Australian professor and philanthropist

Cassandra Goldie is CEO of ACOSS, the Australian Council of Social Service, and an adjunct professor at the University of New South Wales.

== Early life and education ==
Goldie has both a PhD from University of New South Wales and as a Masters of Law, awarded from University College London.

== Career ==
Goldie has worked in the Australian Council of Social Service as CEO, since 2010. She was a representative of the Australian Climate Roundtable, as well as a consumer representative panel of the Energy Charter Independent Accountability Panel, in 2023.

Goldie was appointed adjunct professor at UNSW in 2018. Goldie worked in public policy, with expertise across economic and social issues, social justice, human rights as well as climate change for vulnerable populations, she has worked with disadvantaged people in national and international issues.

She was director of Sex and Age Discrimination with the Australian Human Rights Commission, as well as Senior Executive with Legal Aid in Western Australia.

She was also on a panel on Climate Change and Resilience Building for the Justice and Peace office, as part of a WWF-Australia and The Sydney Alliance event.

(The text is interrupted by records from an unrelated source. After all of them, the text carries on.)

(* ===== verification/History.v ===== *)
(** * The conversation history manager ([src/conversation/history.py])

    [ConversationHistory] turns the messages of a chat session, as loaded
    from [agfin_ai_bot_messages], into the list sent to the Claude API: it
    keeps the [user] and [assistant] messages ([format_for_claude]),
    estimates tokens at four characters a token ([estimate_tokens]), drops
    the oldest messages when the estimate exceeds [max_tokens]
    ([truncate_to_fit]), checks that the roles alternate starting with
    [user] ([validate_alternation]) and chains the three in
    [prepare_for_api].  It also keeps a per-session cache and can summarise
    old messages.  The module-level singleton of [get_history_manager] is
    modelled as an optional manager threaded explicitly.

    A message is its role and its content (the [id] and [created_at]
    columns are only logged).  Contents are [string]s of the Standard
    Library, whose length counts characters of an 8-bit alphabet where
    Python's [len] counts code points; the estimates agree on ASCII text.
    [tokens_per_char] is fixed at the default [1/4], so
    [int(total_chars * tokens_per_char)] is [total_chars / 4]. *)

From S2P Require Import Prelude.

Open Scope string_scope.

Module History.

(** ** Data *)

Record message := mkMessage { msg_role : string; msg_content : string }.

#[export] Instance message_eq_dec : EqDecision message.
Proof. solve_decision. Defined.

#[warnings="-abstract-large-number"]
Definition DEFAULT_MAX_TOKENS : nat := 150000.
Definition TOKENS_PER_MESSAGE_ESTIMATE : nat := 4.

(** The fields of a [ConversationHistory] object. *)
Record conversation_history := mkHistory {
  max_tokens : nat;
  cache : gmap string (list message)
}.

(** [ConversationHistory()] with its default arguments. *)
Definition new_history : conversation_history := mkHistory DEFAULT_MAX_TOKENS ∅.

(** ** Formatting and estimation *)

(** [role in ["user", "assistant"]] *)
Definition valid_role (r : string) : bool :=
  String.eqb r "user" || String.eqb r "assistant".

(** [format_for_claude(messages)] without metadata: the messages with a
    valid role, in order. *)
Definition format_for_claude (messages : list message) : list message :=
  List.filter (fun m => valid_role (msg_role m)) messages.

(** [sum(len(msg.get("content", "")) for msg in messages)] *)
Definition total_chars (messages : list message) : nat :=
  sum_list_with (fun m => String.length (msg_content m)) messages.

(** [int(total_chars * self.tokens_per_char)] with [tokens_per_char = 1/4]. *)
Definition estimate_tokens (messages : list message) : nat :=
  total_chars messages / TOKENS_PER_MESSAGE_ESTIMATE.

(** ** Truncation *)

(** The loop [for msg in reversed(remaining_messages)]: [older] is
    [reversed(remaining_messages)] and [truncated] the list built so far;
    a message is prepended while the estimate stays within [max], and the
    loop breaks at the first message that does not fit. *)
Fixpoint prepend_older (max : nat) (older truncated : list message) : list message :=
  match older with
  | [] => truncated
  | msg :: older' =>
      if decide (estimate_tokens (msg :: truncated) <= max)
      then prepend_older max older' (msg :: truncated)
      else truncated
  end.

(** [truncate_to_fit(messages, keep_most_recent)] *)
Definition truncate_to_fit (h : conversation_history) (messages : list message)
    (keep_most_recent : nat) : list message :=
  match messages with
  | [] => []
  | _ =>
      if decide (estimate_tokens messages <= max_tokens h) then messages
      else
        let long := decide (keep_most_recent < length messages) in
        let kept_messages :=
          if long then py_last keep_most_recent messages else messages in
        let remaining_messages :=
          if long then py_but_last keep_most_recent messages else [] in
        prepend_older (max_tokens h) (rev remaining_messages) kept_messages
  end.

(** ** Alternation *)

(** The error strings of [validate_alternation], as data. *)
Inductive alternation_error :=
| InvalidRole (idx : nat) (role : string)
| NonAlternating (idx : nat) (prev_role role : string)
| MustStartWithUser.

(** The loop [for idx, msg in enumerate(messages)] with [prev_role]. *)
Fixpoint check_roles (prev_role : option string) (idx : nat) (messages : list message)
    : option alternation_error :=
  match messages with
  | [] => None
  | msg :: messages' =>
      let role := msg_role msg in
      if negb (valid_role role) then Some (InvalidRole idx role)
      else match prev_role with
           | Some p => if String.eqb role p then Some (NonAlternating idx p role)
                       else check_roles (Some role) (S idx) messages'
           | None => check_roles (Some role) (S idx) messages'
           end
  end.

(** [validate_alternation(messages)] *)
Definition validate_alternation (messages : list message)
    : bool * option alternation_error :=
  match messages with
  | [] => (true, None)
  | msg0 :: _ =>
      match check_roles None 0 messages with
      | Some e => (false, Some e)
      | None =>
          if String.eqb (msg_role msg0) "user" then (true, None)
          else (false, Some MustStartWithUser)
      end
  end.

(** Lines 219-231 of [prepare_for_api]: truncate, format, append. *)
Definition prepared_messages (h : conversation_history) (messages : list message)
    (new_user_message : option string) (auto_truncate : bool) : list message :=
  let messages := if auto_truncate then truncate_to_fit h messages 10 else messages in
  let formatted := format_for_claude messages in
  match new_user_message with
  | Some s => if String.eqb s "" then formatted
              else (formatted ++ [mkMessage "user" s])%list
  | None => formatted
  end.

(** [prepare_for_api(messages, new_user_message, auto_truncate)]; the
    [ValueError] it raises is an [Exc]. *)
Definition prepare_for_api (h : conversation_history) (messages : list message)
    (new_user_message : option string) (auto_truncate : bool) : outcome (list message) :=
  let formatted := prepared_messages h messages new_user_message auto_truncate in
  match validate_alternation formatted with
  | (true, _) => Ret formatted
  | (false, _) => Exc ValueError
  end.

(** ** The cache *)

(** [self._cache[session_id] = messages] *)
Definition cache_history (session_id : string) (messages : list message)
    (h : conversation_history) : conversation_history :=
  mkHistory (max_tokens h) (<[session_id := messages]> (cache h)).

(** [self._cache.get(session_id)] *)
Definition get_cached_history (session_id : string) (h : conversation_history)
    : option (list message) :=
  cache h !! session_id.

(** [clear_cache(session_id)]: [if session_id:] pops one entry, otherwise
    the whole cache is cleared. *)
Definition clear_cache (session_id : option string) (h : conversation_history)
    : conversation_history :=
  match session_id with
  | Some s => if String.eqb s "" then mkHistory (max_tokens h) ∅
              else mkHistory (max_tokens h) (delete s (cache h))
  | None => mkHistory (max_tokens h) ∅
  end.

Goldie is also a member of Chief Executive Women.

== Media ==
Goldie has both published, and been cited numerous times in the media, with comments on climate change and social policy. She has commented on JobSeeker, the Youth Allowance, and Rent Assistance, with comment on the Federal Budget in 2023. Goldie commented that the community sector needs to speak out on stronger action to address climate change, which is impacting the cost of living, as well as accelerated damage to people's homes livelihoods, health, and employment.

Goldie's work on climate change has been published in The Guardian. She has also been on RN Drive on ABC Radio National, discussing impacts of climate change with the Energy Council.

== Recognition and awards ==
- 2012 – Women of Influence, Inaugural Westpac/ Australian Financial Review
- 2013 – BOSS True Leader, The Australian Financial Review
- 2015 – Pro Bono Impact 25 on the Social Economy
- 2018 – One of Australia's top 50 outstanding LGBTI Executives (Deloitte)
- 2021 – Impact 25 Most Influential People in the Social Economy, Pro Bono Australia
- 2021 – UNSW Alumni Award for Social Impact and Science
- 2023 – Officer of the Order of Australia, for "service to social justice through leadership and advocacy to promote the rights of people marginalised and disadvantaged in the community"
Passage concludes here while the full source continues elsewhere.